DATA:
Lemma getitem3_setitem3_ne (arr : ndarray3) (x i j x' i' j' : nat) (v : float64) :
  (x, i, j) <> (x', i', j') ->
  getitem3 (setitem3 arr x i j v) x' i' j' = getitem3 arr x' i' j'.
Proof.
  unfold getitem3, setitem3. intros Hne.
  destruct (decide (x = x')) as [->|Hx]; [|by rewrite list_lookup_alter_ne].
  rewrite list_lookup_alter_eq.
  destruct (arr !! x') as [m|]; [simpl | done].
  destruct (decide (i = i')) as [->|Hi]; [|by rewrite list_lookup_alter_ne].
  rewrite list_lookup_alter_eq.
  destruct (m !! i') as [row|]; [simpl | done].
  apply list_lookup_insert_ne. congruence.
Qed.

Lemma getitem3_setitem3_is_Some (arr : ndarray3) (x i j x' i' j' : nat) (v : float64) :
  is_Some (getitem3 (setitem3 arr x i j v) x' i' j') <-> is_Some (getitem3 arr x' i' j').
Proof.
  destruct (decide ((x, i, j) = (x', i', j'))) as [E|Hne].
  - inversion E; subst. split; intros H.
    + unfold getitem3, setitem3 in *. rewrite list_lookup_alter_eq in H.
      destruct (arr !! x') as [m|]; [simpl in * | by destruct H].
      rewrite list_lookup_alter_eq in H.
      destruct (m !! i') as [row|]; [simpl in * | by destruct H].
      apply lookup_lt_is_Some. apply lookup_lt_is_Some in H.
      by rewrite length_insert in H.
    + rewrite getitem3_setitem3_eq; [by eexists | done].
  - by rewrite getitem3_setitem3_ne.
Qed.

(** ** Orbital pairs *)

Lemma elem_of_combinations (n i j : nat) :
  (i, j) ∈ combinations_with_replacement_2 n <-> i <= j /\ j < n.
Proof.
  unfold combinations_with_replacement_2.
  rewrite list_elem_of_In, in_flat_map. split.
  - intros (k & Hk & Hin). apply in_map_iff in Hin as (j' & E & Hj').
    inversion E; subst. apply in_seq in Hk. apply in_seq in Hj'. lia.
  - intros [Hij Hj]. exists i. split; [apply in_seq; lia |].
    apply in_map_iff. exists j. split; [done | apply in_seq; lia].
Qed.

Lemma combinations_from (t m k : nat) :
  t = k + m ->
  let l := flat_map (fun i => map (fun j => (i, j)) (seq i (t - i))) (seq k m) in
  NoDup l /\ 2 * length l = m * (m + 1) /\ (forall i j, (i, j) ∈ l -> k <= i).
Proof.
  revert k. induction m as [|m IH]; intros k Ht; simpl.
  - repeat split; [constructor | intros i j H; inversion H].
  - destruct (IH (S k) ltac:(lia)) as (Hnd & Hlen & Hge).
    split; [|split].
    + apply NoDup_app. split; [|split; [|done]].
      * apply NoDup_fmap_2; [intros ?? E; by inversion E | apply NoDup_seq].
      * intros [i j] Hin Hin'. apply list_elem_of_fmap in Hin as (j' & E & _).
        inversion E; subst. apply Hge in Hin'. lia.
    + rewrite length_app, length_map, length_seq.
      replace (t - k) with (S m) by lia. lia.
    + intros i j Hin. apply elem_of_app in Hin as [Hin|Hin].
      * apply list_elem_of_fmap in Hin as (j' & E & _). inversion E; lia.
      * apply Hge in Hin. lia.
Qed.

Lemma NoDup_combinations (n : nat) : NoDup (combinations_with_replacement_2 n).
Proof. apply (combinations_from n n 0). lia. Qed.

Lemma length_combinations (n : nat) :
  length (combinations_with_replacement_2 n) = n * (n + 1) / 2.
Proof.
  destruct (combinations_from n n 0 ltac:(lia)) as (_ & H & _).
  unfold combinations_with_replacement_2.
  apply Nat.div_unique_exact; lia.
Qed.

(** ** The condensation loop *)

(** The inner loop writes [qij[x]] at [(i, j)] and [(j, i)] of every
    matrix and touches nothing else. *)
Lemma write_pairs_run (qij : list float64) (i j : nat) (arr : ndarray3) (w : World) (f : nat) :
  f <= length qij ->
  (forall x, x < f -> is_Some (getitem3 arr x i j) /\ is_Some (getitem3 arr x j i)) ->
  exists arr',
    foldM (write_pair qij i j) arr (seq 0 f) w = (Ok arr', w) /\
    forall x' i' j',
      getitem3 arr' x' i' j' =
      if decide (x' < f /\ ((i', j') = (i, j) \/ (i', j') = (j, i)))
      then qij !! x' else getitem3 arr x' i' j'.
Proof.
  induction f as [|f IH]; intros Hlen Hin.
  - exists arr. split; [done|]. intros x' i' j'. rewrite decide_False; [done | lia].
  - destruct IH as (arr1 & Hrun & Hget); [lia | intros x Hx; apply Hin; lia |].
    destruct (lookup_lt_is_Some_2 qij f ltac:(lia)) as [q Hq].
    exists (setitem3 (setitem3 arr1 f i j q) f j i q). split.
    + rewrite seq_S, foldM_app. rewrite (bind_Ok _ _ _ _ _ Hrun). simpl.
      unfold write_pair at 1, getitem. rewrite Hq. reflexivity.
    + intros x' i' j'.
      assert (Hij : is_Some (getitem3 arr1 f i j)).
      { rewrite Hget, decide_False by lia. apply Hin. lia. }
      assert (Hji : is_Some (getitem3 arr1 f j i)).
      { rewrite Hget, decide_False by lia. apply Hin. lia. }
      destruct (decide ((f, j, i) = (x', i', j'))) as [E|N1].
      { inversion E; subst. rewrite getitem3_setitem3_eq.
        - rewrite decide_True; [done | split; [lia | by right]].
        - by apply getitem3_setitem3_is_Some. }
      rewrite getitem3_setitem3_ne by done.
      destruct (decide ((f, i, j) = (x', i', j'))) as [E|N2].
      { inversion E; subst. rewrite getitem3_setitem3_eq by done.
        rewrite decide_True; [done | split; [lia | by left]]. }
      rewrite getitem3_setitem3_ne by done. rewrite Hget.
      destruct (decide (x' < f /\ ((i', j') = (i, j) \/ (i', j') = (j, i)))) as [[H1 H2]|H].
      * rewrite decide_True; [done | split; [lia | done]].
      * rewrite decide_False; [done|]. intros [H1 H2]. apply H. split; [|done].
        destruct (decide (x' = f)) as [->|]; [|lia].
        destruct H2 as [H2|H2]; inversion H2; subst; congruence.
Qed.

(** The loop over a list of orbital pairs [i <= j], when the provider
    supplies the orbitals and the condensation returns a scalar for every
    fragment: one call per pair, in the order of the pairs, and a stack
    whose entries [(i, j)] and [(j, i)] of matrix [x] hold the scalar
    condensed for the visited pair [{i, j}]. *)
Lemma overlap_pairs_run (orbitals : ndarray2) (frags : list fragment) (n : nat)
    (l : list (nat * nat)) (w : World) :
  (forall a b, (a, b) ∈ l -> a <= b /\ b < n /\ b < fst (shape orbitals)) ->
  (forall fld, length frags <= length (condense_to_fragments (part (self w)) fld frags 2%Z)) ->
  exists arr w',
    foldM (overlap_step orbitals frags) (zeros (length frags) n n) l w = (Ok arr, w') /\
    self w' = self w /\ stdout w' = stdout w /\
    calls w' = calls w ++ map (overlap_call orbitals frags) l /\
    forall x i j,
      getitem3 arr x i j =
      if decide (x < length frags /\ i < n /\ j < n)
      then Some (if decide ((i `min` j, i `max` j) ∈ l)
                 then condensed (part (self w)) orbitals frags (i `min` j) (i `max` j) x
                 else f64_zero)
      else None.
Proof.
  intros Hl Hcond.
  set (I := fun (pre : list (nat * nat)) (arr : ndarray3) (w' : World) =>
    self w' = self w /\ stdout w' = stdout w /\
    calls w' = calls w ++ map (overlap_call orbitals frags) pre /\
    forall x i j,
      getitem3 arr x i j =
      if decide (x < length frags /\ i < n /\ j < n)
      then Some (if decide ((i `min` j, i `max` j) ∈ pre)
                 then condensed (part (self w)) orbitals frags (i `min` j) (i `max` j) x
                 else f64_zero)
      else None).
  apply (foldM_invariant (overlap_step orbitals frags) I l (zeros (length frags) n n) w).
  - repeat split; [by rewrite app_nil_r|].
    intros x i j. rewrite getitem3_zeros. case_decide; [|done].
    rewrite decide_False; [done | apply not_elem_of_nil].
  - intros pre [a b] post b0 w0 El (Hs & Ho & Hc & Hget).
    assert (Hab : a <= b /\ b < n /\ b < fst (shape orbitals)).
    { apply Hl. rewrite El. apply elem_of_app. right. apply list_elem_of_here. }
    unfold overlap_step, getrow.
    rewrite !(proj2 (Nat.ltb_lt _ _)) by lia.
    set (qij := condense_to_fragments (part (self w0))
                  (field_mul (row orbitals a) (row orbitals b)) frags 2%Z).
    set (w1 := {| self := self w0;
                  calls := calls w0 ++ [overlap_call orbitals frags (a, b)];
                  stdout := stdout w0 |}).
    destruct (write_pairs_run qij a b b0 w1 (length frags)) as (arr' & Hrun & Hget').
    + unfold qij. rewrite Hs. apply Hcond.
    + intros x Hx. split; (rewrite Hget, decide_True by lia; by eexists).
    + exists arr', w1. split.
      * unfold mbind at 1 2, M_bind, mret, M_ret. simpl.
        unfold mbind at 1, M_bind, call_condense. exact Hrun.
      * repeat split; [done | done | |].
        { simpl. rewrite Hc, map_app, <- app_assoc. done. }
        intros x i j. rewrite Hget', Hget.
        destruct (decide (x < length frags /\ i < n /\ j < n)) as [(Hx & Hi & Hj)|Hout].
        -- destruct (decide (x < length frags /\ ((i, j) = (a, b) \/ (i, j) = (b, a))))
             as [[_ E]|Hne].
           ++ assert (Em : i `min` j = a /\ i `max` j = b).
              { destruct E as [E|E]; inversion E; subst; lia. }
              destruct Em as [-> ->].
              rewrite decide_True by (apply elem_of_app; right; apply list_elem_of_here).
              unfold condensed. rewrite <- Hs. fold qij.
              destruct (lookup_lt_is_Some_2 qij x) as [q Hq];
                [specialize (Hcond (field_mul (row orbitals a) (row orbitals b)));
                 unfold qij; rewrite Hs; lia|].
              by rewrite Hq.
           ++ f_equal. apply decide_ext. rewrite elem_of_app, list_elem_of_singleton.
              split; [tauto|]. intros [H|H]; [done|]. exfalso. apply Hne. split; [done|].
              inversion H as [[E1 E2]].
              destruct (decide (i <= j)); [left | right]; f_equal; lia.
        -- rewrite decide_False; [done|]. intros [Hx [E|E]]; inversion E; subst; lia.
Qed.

INSTRUCTIONS FOR THE TASK:
Search the records for the string "matrix", and copy every line that holds it.

RESPONSE AREA:
    matrix and touches nothing else. *)
    whose entries [(i, j)] and [(j, i)] of matrix [x] hold the scalar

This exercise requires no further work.